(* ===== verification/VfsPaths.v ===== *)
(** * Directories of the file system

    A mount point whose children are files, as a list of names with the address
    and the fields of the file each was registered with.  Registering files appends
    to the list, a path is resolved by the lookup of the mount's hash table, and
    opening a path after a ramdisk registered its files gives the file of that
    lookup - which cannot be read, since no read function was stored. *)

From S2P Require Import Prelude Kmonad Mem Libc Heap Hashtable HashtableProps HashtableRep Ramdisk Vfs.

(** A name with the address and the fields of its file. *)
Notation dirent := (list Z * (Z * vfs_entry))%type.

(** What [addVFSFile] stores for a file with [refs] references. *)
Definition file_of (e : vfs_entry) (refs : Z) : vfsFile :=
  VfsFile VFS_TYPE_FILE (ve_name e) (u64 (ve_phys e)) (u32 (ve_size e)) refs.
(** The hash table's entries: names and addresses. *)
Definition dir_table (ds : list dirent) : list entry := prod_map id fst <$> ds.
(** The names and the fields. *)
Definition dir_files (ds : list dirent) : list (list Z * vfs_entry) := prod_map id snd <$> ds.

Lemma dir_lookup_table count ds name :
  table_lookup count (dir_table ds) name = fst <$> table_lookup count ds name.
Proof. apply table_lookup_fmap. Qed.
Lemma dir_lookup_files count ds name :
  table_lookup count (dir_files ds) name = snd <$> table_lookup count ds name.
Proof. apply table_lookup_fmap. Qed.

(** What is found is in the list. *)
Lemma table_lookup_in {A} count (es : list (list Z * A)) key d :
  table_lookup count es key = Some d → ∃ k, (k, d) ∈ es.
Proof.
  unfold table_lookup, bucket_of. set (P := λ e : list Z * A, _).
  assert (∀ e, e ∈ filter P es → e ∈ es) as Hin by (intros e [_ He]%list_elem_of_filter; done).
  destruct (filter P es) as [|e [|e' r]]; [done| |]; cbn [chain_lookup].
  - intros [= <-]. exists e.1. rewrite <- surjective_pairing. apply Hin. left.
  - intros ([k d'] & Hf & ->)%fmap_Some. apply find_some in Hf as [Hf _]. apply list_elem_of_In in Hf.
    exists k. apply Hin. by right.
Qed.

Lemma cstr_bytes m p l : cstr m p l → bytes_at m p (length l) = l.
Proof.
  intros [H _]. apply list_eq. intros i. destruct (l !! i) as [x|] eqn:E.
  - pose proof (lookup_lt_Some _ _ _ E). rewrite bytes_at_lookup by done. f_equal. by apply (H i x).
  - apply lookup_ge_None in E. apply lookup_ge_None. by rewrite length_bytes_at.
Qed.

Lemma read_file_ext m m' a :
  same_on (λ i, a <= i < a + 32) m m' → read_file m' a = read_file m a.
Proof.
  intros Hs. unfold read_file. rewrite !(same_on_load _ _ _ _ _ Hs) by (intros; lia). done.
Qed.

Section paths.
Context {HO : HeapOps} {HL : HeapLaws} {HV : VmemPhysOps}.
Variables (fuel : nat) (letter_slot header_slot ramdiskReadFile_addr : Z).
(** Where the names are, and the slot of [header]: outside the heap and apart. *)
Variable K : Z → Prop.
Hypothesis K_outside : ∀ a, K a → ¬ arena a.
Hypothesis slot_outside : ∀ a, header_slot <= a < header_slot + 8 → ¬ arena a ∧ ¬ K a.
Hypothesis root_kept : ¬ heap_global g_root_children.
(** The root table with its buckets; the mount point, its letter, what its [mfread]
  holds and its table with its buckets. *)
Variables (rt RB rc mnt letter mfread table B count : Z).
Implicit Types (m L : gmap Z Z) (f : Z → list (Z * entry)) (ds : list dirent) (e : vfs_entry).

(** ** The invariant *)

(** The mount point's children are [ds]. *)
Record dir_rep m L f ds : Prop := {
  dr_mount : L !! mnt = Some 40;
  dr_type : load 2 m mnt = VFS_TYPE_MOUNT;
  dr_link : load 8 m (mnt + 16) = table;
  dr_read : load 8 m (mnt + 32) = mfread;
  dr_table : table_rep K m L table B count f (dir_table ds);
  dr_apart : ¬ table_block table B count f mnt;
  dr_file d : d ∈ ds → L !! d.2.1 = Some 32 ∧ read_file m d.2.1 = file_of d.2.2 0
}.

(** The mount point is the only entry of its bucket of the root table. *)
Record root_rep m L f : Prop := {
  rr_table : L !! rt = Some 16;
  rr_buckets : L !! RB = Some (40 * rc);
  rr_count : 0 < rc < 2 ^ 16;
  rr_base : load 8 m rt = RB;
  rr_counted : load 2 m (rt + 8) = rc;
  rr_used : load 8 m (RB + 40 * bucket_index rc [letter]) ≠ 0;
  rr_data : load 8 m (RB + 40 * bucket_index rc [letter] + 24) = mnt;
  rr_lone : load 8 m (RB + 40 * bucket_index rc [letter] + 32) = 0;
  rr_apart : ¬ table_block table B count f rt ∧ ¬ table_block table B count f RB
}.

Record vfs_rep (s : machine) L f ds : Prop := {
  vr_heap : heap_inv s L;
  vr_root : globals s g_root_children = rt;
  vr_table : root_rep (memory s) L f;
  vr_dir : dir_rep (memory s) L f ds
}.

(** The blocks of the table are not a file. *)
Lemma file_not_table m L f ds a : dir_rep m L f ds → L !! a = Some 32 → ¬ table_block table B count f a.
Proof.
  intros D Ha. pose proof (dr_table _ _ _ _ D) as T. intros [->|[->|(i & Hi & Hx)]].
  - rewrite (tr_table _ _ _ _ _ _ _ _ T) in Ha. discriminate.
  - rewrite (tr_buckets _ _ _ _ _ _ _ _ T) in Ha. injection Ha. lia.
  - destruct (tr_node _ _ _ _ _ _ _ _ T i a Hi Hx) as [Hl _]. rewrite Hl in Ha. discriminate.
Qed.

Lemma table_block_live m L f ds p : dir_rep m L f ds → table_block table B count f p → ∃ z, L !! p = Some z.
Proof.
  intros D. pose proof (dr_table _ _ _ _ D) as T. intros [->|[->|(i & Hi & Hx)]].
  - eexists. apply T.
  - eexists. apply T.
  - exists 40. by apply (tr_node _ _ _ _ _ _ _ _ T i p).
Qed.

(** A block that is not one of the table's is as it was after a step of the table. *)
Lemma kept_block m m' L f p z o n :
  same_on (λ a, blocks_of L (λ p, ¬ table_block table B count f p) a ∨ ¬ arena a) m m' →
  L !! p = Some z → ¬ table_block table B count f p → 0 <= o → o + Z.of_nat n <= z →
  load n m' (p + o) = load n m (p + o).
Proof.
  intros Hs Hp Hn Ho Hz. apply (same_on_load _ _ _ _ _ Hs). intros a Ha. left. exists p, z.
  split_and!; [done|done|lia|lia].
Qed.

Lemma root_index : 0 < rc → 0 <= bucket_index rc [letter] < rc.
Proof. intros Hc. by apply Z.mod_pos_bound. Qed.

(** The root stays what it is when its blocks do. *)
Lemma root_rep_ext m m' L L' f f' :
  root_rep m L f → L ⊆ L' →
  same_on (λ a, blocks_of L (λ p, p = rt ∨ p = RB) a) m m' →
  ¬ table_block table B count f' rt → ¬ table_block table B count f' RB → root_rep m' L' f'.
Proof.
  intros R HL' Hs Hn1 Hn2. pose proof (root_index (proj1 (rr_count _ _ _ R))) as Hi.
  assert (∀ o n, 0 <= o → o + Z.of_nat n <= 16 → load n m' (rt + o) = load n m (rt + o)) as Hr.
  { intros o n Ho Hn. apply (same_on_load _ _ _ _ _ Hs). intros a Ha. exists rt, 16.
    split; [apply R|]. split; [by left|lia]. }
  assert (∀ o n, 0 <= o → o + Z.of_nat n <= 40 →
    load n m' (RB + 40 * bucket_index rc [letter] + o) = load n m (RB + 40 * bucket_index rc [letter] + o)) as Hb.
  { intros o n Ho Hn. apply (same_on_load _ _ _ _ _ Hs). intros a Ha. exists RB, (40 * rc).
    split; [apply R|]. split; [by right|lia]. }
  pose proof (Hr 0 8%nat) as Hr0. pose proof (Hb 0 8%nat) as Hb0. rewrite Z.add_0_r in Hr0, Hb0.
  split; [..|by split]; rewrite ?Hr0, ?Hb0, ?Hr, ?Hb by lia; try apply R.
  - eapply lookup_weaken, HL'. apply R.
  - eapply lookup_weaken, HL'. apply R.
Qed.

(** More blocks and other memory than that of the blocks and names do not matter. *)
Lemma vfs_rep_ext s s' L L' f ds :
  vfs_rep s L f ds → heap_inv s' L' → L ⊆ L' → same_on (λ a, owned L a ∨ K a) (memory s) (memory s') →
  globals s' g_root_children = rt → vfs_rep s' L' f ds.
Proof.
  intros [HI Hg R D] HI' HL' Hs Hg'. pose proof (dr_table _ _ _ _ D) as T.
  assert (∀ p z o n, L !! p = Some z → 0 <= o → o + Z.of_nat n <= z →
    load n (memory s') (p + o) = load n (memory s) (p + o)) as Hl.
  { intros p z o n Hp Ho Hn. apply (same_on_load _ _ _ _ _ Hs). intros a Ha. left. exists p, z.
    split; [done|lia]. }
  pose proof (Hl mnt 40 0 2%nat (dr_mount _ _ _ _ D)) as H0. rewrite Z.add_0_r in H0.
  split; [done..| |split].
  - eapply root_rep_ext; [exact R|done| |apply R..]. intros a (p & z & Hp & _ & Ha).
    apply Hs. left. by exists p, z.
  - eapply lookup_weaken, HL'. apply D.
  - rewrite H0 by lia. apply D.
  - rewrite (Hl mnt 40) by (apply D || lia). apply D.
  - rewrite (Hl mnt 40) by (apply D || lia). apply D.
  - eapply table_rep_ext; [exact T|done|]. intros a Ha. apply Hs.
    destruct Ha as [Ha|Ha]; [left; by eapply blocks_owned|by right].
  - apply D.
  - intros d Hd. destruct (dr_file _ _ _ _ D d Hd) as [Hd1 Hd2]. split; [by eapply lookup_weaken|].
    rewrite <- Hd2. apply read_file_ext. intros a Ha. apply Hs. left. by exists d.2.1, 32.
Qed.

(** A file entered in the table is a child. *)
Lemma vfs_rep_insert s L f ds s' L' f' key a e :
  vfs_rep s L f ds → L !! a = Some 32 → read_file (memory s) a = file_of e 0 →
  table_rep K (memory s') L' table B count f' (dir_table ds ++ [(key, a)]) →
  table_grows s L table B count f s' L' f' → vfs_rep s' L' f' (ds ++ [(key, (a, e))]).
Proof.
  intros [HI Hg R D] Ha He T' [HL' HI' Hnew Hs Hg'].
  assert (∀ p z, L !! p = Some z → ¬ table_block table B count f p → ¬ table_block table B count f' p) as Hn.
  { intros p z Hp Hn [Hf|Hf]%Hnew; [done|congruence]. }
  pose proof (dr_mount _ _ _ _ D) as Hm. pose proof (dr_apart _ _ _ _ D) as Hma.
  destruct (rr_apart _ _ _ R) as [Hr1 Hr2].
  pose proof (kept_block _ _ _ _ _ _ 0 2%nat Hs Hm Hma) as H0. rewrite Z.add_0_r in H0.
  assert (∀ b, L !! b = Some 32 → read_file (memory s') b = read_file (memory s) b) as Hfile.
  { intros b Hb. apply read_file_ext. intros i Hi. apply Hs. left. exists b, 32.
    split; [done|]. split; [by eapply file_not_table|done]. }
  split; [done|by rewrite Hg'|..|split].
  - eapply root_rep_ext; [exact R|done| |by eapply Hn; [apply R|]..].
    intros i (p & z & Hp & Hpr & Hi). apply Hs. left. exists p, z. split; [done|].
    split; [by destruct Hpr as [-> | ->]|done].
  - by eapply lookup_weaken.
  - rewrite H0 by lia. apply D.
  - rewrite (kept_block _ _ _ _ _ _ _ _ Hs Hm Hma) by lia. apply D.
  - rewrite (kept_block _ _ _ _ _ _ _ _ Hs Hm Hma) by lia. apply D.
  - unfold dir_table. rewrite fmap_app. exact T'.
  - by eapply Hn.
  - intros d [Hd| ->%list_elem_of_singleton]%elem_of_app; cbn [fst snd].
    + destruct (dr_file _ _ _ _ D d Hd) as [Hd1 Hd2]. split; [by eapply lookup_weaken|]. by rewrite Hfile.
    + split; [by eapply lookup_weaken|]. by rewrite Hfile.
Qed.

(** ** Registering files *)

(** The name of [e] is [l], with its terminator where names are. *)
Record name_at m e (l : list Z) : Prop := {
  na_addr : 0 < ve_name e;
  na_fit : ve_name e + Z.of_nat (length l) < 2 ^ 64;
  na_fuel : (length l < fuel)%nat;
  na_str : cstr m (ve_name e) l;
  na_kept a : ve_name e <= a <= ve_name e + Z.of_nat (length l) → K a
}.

---

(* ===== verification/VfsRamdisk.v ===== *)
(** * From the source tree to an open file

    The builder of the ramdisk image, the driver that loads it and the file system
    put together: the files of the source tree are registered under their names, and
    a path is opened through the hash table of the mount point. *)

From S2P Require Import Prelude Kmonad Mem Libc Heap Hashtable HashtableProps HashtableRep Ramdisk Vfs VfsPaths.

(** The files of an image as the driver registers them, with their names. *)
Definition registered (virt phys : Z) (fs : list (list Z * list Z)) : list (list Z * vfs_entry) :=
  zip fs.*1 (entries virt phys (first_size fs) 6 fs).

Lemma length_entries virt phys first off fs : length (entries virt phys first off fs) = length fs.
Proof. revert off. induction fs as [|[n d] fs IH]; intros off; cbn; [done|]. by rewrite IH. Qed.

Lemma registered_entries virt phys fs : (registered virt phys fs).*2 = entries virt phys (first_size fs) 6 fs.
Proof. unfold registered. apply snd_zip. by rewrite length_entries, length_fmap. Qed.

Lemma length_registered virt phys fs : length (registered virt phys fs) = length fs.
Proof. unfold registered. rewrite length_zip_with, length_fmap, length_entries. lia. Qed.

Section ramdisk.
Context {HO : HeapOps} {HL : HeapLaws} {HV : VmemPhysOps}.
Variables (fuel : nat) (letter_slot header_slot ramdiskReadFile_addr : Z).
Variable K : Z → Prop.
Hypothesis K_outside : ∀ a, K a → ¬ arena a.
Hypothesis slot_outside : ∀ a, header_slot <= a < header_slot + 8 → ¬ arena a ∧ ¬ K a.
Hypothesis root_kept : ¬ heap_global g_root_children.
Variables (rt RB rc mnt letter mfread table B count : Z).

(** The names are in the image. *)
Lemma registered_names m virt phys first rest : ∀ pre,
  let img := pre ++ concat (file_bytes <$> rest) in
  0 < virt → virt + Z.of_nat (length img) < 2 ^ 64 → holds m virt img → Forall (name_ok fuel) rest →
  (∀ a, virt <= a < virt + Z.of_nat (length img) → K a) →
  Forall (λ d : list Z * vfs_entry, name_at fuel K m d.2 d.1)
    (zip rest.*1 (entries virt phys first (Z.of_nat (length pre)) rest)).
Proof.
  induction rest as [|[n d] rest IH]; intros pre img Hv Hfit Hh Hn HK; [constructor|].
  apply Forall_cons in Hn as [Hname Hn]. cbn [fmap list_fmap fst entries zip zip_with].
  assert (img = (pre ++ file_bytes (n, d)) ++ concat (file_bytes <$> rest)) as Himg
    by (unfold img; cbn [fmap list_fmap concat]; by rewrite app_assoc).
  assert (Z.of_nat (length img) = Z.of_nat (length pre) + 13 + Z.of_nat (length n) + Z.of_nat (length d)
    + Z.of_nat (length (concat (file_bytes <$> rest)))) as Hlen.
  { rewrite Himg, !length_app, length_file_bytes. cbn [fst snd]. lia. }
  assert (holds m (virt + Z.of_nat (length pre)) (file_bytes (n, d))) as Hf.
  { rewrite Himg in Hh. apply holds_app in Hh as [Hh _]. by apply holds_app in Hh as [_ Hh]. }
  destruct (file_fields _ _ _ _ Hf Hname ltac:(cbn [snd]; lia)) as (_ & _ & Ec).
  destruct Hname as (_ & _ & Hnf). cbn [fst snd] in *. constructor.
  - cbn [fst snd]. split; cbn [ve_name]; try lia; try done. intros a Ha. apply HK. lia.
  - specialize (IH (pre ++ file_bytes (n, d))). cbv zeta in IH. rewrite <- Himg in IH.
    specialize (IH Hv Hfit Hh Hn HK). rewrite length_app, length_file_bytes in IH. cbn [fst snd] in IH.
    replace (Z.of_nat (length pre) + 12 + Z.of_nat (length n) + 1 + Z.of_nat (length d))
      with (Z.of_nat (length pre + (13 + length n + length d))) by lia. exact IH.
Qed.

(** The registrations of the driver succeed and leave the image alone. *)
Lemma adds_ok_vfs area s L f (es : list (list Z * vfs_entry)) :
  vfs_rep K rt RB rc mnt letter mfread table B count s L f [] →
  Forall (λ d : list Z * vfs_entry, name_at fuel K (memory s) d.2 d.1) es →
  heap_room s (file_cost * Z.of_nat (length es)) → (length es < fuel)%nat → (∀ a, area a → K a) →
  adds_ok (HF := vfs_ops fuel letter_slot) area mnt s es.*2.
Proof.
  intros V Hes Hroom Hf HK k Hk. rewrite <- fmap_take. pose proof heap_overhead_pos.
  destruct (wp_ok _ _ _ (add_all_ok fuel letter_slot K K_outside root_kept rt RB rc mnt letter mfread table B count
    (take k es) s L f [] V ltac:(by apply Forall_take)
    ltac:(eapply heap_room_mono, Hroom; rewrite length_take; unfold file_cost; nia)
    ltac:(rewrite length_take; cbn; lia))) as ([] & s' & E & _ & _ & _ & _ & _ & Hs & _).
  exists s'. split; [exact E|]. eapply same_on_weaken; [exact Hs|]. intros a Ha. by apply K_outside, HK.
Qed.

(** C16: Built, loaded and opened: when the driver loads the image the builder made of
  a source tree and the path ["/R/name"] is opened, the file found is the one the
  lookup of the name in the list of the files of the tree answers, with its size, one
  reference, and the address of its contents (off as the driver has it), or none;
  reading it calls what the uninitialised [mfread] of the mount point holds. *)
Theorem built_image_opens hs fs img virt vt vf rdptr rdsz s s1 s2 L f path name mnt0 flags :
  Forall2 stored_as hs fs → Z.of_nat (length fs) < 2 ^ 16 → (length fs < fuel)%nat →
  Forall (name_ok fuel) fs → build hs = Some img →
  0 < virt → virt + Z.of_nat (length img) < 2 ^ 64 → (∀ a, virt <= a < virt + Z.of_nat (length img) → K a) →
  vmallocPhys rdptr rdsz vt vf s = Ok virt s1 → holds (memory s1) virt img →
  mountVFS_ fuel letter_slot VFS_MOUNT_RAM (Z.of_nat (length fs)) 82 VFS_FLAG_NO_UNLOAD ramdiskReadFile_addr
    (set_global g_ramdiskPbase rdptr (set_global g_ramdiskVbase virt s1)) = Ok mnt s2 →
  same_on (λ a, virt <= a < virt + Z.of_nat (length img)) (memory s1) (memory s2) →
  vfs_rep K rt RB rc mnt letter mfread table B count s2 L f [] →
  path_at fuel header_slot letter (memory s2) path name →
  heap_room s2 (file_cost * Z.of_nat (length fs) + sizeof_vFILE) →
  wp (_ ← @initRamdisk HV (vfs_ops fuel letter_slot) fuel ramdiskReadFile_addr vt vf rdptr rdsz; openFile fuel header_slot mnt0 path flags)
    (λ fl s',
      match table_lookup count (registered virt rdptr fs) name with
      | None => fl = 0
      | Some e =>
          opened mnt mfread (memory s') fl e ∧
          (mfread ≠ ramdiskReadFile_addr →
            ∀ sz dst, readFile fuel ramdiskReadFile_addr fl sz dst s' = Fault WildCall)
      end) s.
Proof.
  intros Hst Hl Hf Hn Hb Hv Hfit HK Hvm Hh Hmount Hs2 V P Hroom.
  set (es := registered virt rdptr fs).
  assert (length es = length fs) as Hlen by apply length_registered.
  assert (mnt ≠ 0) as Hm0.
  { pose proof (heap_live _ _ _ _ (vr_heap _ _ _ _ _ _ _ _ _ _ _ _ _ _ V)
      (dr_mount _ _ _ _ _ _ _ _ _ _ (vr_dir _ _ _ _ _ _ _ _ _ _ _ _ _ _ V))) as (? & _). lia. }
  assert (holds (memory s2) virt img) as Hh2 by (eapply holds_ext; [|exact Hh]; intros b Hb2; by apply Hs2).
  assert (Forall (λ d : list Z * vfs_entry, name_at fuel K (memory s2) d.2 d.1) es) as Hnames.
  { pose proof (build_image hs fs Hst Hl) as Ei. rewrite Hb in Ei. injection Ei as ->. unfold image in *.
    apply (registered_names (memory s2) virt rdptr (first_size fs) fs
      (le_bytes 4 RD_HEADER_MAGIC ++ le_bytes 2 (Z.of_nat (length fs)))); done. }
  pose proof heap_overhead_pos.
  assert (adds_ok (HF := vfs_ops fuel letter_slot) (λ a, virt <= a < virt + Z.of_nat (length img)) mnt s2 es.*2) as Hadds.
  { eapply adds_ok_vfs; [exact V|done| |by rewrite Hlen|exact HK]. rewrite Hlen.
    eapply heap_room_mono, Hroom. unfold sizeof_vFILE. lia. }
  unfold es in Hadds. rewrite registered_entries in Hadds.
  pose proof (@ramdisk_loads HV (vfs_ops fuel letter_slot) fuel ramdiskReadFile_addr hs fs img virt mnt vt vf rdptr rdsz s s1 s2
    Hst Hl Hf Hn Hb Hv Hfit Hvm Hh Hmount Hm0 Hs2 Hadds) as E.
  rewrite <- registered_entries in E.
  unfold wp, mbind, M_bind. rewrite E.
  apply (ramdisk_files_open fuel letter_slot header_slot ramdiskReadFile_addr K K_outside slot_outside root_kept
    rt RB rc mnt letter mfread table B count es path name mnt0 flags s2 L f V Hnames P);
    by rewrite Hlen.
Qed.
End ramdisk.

Your task: Go through the data and show every line where "their" occurs.

Response for this exercise:
    put together: the files of the source tree are registered under their names, and
(** The files of an image as the driver registers them, with their names. *)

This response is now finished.